*TASK PROMPT*
A stretch of the entries below is to be set down exactly, running from the line with "(** * Every" through the line with "(** ** Registrations *)", both included, and no other line.

*TASK MATERIAL*
Lemma exec_tables c fault t : (exec c fault t).1 = t ∨ ∃ a, effect t c (exec c fault t).1 a.
Proof. destruct (exec_effect c fault t) as [[-> _]|(a & H & _)]; [by left|right; by exists a]. Qed.

(** ** Soundness is kept *)

Lemma its_archive t o a : sound t → o ∈ tb_operations t → a ∈ tb_archives t → ar_id a = op_archive o →
  ar_user a = op_user o ∧ fits o a.
Proof.
  intros S Ho Ha E. destruct (s_fits _ S o Ho) as (b & Hb & E1 & E2 & F).
  assert (a = b) as -> by (apply (NoDup_map_eq ar_id (tb_archives t)); [apply S|done|done|congruence]). done.
Qed.

Lemma same_user t o1 o2 : sound t → o1 ∈ tb_operations t → o2 ∈ tb_operations t → op_user o1 = op_user o2 → o1 = o2.
Proof. intros S H1 H2 E. by apply (NoDup_map_eq op_user (tb_operations t)); [apply S|..]. Qed.
Lemma same_job t o1 o2 : sound t → o1 ∈ tb_operations t → o2 ∈ tb_operations t → op_job o1 = op_job o2 → o1 = o2.
Proof. intros S H1 H2 E. by apply (NoDup_map_eq op_job (tb_operations t)); [apply S|..]. Qed.

Lemma with_same t : with_archives (tb_archives t) (with_operations (tb_operations t) t) = t.
Proof. by destruct t. Qed.
Definition body (c : control_call) : prog control unit :=
  match c with
  | Catalog c fault => discard (atomically (on_tables (exec c fault)))
  | CreateRegistration user q now fault => discard (create_runner_registration user q now fault)
  | CreateRestoreRegistration user job name region url id token now fault =>
      discard (create_managed_restore_registration user job name region url id token now fault)
  | RevokeRunner user now fault => discard (revoke_runner_for_user user now fault)
  | RevokeRestoreRunner user now fault => discard (revoke_managed_restore_runner_for_user user now fault)
  | RevokeRestoreRunnerForJob user job now fault => discard (revoke_managed_restore_runner_for_job user job now fault)
  | RegisterRunner token q key fresh now later secret fault =>
      discard (register_runner token q key fresh now later secret fault)
  | Authenticate token => discard (authenticate_runner_token token)
  | Heartbeat token q now secret fault => discard (record_runner_heartbeat token q now secret fault)
  | ConfirmKey user key now fault => discard (confirm_runner_noise_key user key now fault)
  | ClaimDeletion user now fault => discard (claim_managed_runtime_deletion user now fault)
  | FinalizeDeletion user g fault => discard (finalize_managed_runtime_deletion user g fault)
  | RefreshProvisioning user g now fault => discard (refresh_managed_runtime_provisioning user g now fault)
  | MarkReady user g now fault => discard (mark_managed_runtime_ready user g now fault)
  | MarkFailed user g e now fault => discard (mark_managed_runtime_failed user g e now fault)
  | Reconcile owners now clock fault => discard (reconcile_managed_runtime_provisioning owners now clock fault)
  | ClaimProvisioning user prefix key artifact region url up now stale clock id token fault =>
      discard (claim_managed_runtime_provisioning user prefix key artifact region url up now stale clock id token fault)
  | ActivateCandidate user g candidate sprite artifact now clock job token fault =>
      discard (activate_managed_restore_candidate user g candidate sprite artifact now clock job token fault)
  | RegisterIdentity sprite kind user job status now fault =>
      discard (register_managed_sprite_identity sprite kind user job status now fault)
  | RemoveIdentity sprite fault => discard (remove_managed_sprite_identity sprite fault)
  end.
End Control.

(** ** Invariant *)

Definition owner (r : runner) : pystr * runner_kind := (rn_user r, rn_kind r).

(** A revoked runner has no token, and no runner has both kinds of token. *)
Definition row_ok (r : runner) : Prop :=
  (is_Some (rn_revoked r) → rn_status r = RunnerRevoked ∧ rn_token r = None ∧ rn_registration r = None)
  ∧ (rn_token r = None ∨ rn_registration r = None).

Record runners_ok (l : list runner) : Prop := {
  ro_ids : NoDup (map rn_id l);
  ro_owners : NoDup (map owner l);
  ro_rows : ∀ r, r ∈ l → row_ok r;
}.

Definition ended (r : runtime) : Prop := rt_status r = RuntimeFailed ∨ rt_status r = RuntimeDeleting.

(** A runtime has the managed runner of its account, revoked once it failed
    or is deleted. *)
Definition linked (l : list runner) (r : runtime) : Prop :=
  0 < rt_generation r
  ∧ ∃ x, x ∈ l ∧ rn_id x = rt_runner r ∧ owner x = (rt_user r, Managed) ∧ (ended r → is_Some (rn_revoked x)).

Record runtimes_ok (l : list runner) (rts : list runtime) : Prop := {
  to_users : NoDup (map rt_user rts);
  to_runners : NoDup (map rt_runner rts);
  to_sprites : NoDup (map rt_sprite rts);
  to_linked : ∀ r, r ∈ rts → linked l r;
}.

(** The runtime under a backup or a restore stays until that ends. *)
Definition maintained (rts : list runtime) (o : operation) : Prop :=
  running o = true → op_kind o ≠ DeleteOperation →
  ∃ r, r ∈ rts ∧ rt_user r = op_user o ∧ rt_status r ≠ RuntimeDeleting ∧ op_generation o <= rt_generation r.
(* ===== verification/ControlSteps.v ===== *)
(** * Every call keeps the control database sound

    One lemma for each call of [ControlSystem]: its steps keep [control_ok] and
    are [grows], for the bearer tokens that it draws and the users whose
    runtime it does not remove. *)

From S2P Require Import Prelude Text Json JsonBytes Crypto RunnerNoise RunnerCapabilities Transactions.
From S2P Require Import ManagedBackups ManagedBackupsSpec RunnerStorage Runners ManagedRunners ControlSystem.

Section Runners.
Context {SHA : Sha256} {X : X25519} {FL : PyFloat} {ED : Ed25519} {RAW : Ed25519Raw} {H : Hkdf}.
Context (fresh users lapsed : pystr → Prop).
#[local] Abbreviation steps := (steps fresh users lapsed).
#[local] Abbreviation grows := (grows fresh users lapsed).

(** ** Registrations *)

Lemma owned_owner user kind r : owned_runner user kind r = true ↔ owner r = (user, kind).
Proof.
  unfold owned_runner, owner. rewrite andb_true_iff, !bool_decide_eq_true. split; [by intros [-> ->]|by intros [= -> ->]].
Qed.

Lemma upsert_ok x c c' : upsert_runner x c = Ok c' →
  c' = with_runners (ct_runners c') c ∧
  (ct_runners c' = update (owned_runner (rn_user x) (rn_kind x)) (set_pending x) (ct_runners c)
   ∨ ct_runners c' = ct_runners c ++ [x] ∧ (∀ y, y ∈ ct_runners c → owner y ≠ owner x ∧ rn_id y ≠ rn_id x)).
Proof.
  unfold upsert_runner. destruct (existsb (owned_runner _ _) _) eqn:E.
  - intros [= <-]. split; [done|by left].
  - intros H1. inv_ok. split; [done|right]. split; [done|]. intros y Hy. breflect. split.
    + intros Ey. assert (Eo : owned_runner (rn_user x) (rn_kind x) y = true) by by apply owned_owner.
      apply not_true_iff_false in E. apply E, existsb_exists. exists y. by rewrite <- list_elem_of_In.
    + by apply (existsb_none rn_id _ _ G).
Qed.

Lemma pending_row_ok x r : is_Some (rn_registration x) → row_ok (set_pending x r).
Proof. intros _. split; [by intros [? [=]]|by left]. Qed.
(* ===== verification/ControlScenario.v ===== *)
(** * A day of the control database

    Calls of [ControlSystem] as they follow each other when an account gets a
    managed runtime, backs it up, restores the backup onto another runner and
    connects a runner of its own. The theorems of [ControlSpec] and
    [ControlActivation] are applied to these. *)

From S2P Require Import Prelude Text Json JsonBytes Crypto RunnerNoise RunnerCapabilities Transactions.
From S2P Require Import ManagedBackups ManagedBackupsSpec RunnerStorage Runners ManagedRunners ControlSystem.

Module Scenario.
(** A digest that keeps short texts apart. *)
#[export] Instance sha : Sha256 := fun m => take 32 (m ++ repeat 0 32).
#[export] Existing Instance toy_x25519.
#[export] Existing Instance toy_float.
#[export] Existing Instance toy_ed25519.
#[export] Existing Instance toy_ed25519_raw.
#[export] Existing Instance toy_hkdf.

(** One call, without others in between; the programs have four steps at most. *)
Definition one (i : nat) (c : control_call) : list (event control_call) := Start c :: repeat (Step i) 4.
Fixpoint sequence (i : nat) (l : list control_call) : list (event control_call) :=
  match l with
  | [] => []
  | c :: r => one i c ++ sequence (S i) r
  end.

Definition user : pystr := u"user-1".
Definition key : pystr := b64url_encode (repeat 9 32).
Definition secret : pystr := repeat 115 32.
Definition report : runner_report := {|
  rp_version := u"1.0"; rp_capabilities := []; rp_data_dir := u"/var/lib/yinshi"; rp_sqlite_dir := None;
  rp_shared_files_dir := None; rp_profile := u"fly_sprites_posix" |}.
Definition own_report : runner_report := {|
  rp_version := u"1.0"; rp_capabilities := []; rp_data_dir := u"/var/lib/yinshi"; rp_sqlite_dir := None;
  rp_shared_files_dir := None; rp_profile := u"aws_ebs_s3_files" |}.
Definition digest : pystr := repeat 97 64.

(** The runtime of the account becomes ready. *)
Definition provisioned : list control_call :=
  [ClaimProvisioning user (u"yinshi") secret (u"v1") (u"fra") (u"https://control") false (Some 1000) 900 1000
     (u"runner-1") (u"token-1") NoFault;
   RegisterRunner (u"token-1") report (Some key) (u"bearer-1") 1010 1010 secret NoFault;
   MarkReady user 1 (Some 1020) NoFault].

(** A backup of it is made, and a restore begins on another runner. *)
Definition restoring : list control_call :=
  [Catalog (StartCreation user 1 (u"archive-1") (u"job-1") (u"objects/1") [1] (u"key-1") digest (Some 1030)) NoFault;
   Catalog (ClaimDue (u"worker") (u"lease-1") (Some 1040) (Some 1100)) NoFault;
   Catalog (UploadIntent (u"job-1") (u"lease-1") 1 7 digest (Some 1050)) NoFault;
   Catalog (CompleteCreation user (u"job-1") (Some (u"lease-1")) 1 7 digest (Some (u"version-1")) (Some 1060)) NoFault;
   Catalog (StartRestore false user (u"archive-1") 1 (u"job-2") (Some 1070)) NoFault;
   Catalog (ClaimDue (u"worker") (u"lease-2") (Some 1080) (Some 1200)) NoFault;
   CreateRestoreRegistration user (u"job-2") (u"Restore") (u"fra") (u"https://control") (u"runner-2") (u"token-2") 1090 NoFault;
   RegisterRunner (u"token-2") report (Some key) (u"bearer-2") 1095 1095 secret NoFault].

Definition switch (fault : store_fault) : prog control bool :=
  activate_managed_restore_candidate user 1 (u"runner-2") (u"sprite-2") (u"v2") (Some 1100) 1100 (u"job-2") (u"lease-2") fault.

Definition switching : control_call :=
  ActivateCandidate user 1 (u"runner-2") (u"sprite-2") (u"v2") (Some 1100) 1100 (u"job-2") (u"lease-2") NoFault.

(** The account connects a runner of its own. *)
Definition own_request : registration_request := {|
  rq_name := u"Mine"; rq_provider := u"aws"; rq_region := u"eu-1"; rq_profile := u"aws_ebs_s3_files";
  rq_control_url := u"https://control"; rq_kind := Byoc; rq_fresh_id := u"runner-3"; rq_fresh_token := u"token-3" |}.
Definition connected : list control_call :=
  [CreateRegistration user own_request 2000 NoFault;
   RegisterRunner (u"token-3") own_report (Some key) (u"bearer-3") 2010 2010 secret NoFault].

Definition again : list control_call :=
  [CreateRegistration user own_request 2100 NoFault;
   RegisterRunner (u"token-3") own_report (Some key) (u"bearer-4") 2110 2110 secret NoFault].

(** The first rows, to speak of them. *)
Definition blank_runner : runner := pending_row [] [] Byoc [] [] [] [] 0 [].
Definition blank_runtime : runtime := {|
  rt_user := []; rt_runner := []; rt_sprite := []; rt_status := RuntimeFailed; rt_generation := 0; rt_artifact := [];
  rt_created := 0; rt_updated := 0; rt_error := None |}.
Definition first_runner (c : control) : runner := List.hd blank_runner (ct_runners c).
Definition first_runtime (c : control) : runtime := List.hd blank_runtime (runtimes c).

Lemma sequence_starts i l c : Start c ∈ sequence i l → c ∈ l.
Proof.
  revert i. induction l as [|d r IH]; intros i; [by intros ?%elem_of_nil|]. cbn [sequence one app repeat].
  intros Hc. repeat (apply elem_of_cons in Hc as [[= <-]|Hc]; [by left|]).
  repeat (apply elem_of_cons in Hc as [Hc|Hc]; [done|]). right. by apply (IH (S i)).
Qed.
End Scenario.
(** The restore of the scenario moves the runtime to another generation. *)
Lemma runtime_generations_fence_witness :
  rt_user ready_runtime = user ∧ rt_generation ready_runtime = 1 ∧ rt_generation (first_runtime restored) = 2
  ∧ ∃ b, b ∈ runtimes restored ∧ rt_user b = rt_user ready_runtime ∧ ages ready_runtime b
      ∧ (rt_generation b ≠ rt_generation ready_runtime →
         ∀ c, acts_for (rt_user ready_runtime) (rt_generation ready_runtime) c → writes_nothing (body c) restored).
Proof.
  split; [vm_compute; reflexivity|]. split; [vm_compute; reflexivity|]. split; [vm_compute; reflexivity|].
  assert (Ha : ready_runtime ∈ runtimes (th_state (reached (sequence 0 provisioned)))).
  { replace (runtimes _) with [ready_runtime] by (vm_compute; reflexivity). apply list_elem_of_here. }
  destruct (runtime_generations_fence (sequence 0 provisioned) (sequence 3 (restoring ++ [switching])) ready_runtime) as [Hb _].
  - apply sequence_offered. repeat apply Forall_cons_2; [exact Logic.I..|apply Forall_nil_2].
  - apply sequence_offered. repeat apply Forall_cons_2; [exact Logic.I..|apply Forall_nil_2].
  - exact Ha.
  - apply (all_returned (fun c => ¬ removes c (rt_user ready_runtime))). vm_compute. reflexivity.
  - intros c Hc%sequence_starts. repeat (apply elem_of_cons in Hc as [->|Hc]; [by intros []|]). by apply elem_of_nil in Hc.
  - exact Hb.
Defined.

Lemma system_refines_catalog_witness :
  let l := sequence 0 (provisioned ++ restoring) in let k := sequence 11 [switching] in
  List.length (tb_archives (ct_tables (th_state (reached l)))) = 1%nat
  ∧ ∃ calls calls', ct_tables (th_state (reached l)) = exec_all calls empty_tables
    ∧ ct_tables (th_state (happens body k (reached l))) = exec_all calls' (ct_tables (th_state (reached l)))
    ∧ ∀ a, a ∈ tb_archives (ct_tables (th_state (reached l))) →
        ∃ b, b ∈ tb_archives (ct_tables (th_state (happens body k (reached l)))) ∧ evolves a b.
Proof.
  intros l k. split; [vm_compute; reflexivity|]. apply system_refines_catalog; apply sequence_offered;
    repeat apply Forall_cons_2; try exact Logic.I; apply Forall_nil_2.
Defined.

*ANSWER FOR THIS EXERCISE*
(** * Every call keeps the control database sound

    One lemma for each call of [ControlSystem]: its steps keep [control_ok] and
    are [grows], for the bearer tokens that it draws and the users whose
    runtime it does not remove. *)

From S2P Require Import Prelude Text Json JsonBytes Crypto RunnerNoise RunnerCapabilities Transactions.
From S2P Require Import ManagedBackups ManagedBackupsSpec RunnerStorage Runners ManagedRunners ControlSystem.

Section Runners.
Context {SHA : Sha256} {X : X25519} {FL : PyFloat} {ED : Ed25519} {RAW : Ed25519Raw} {H : Hkdf}.
Context (fresh users lapsed : pystr → Prop).
#[local] Abbreviation steps := (steps fresh users lapsed).
#[local] Abbreviation grows := (grows fresh users lapsed).

(** ** Registrations *)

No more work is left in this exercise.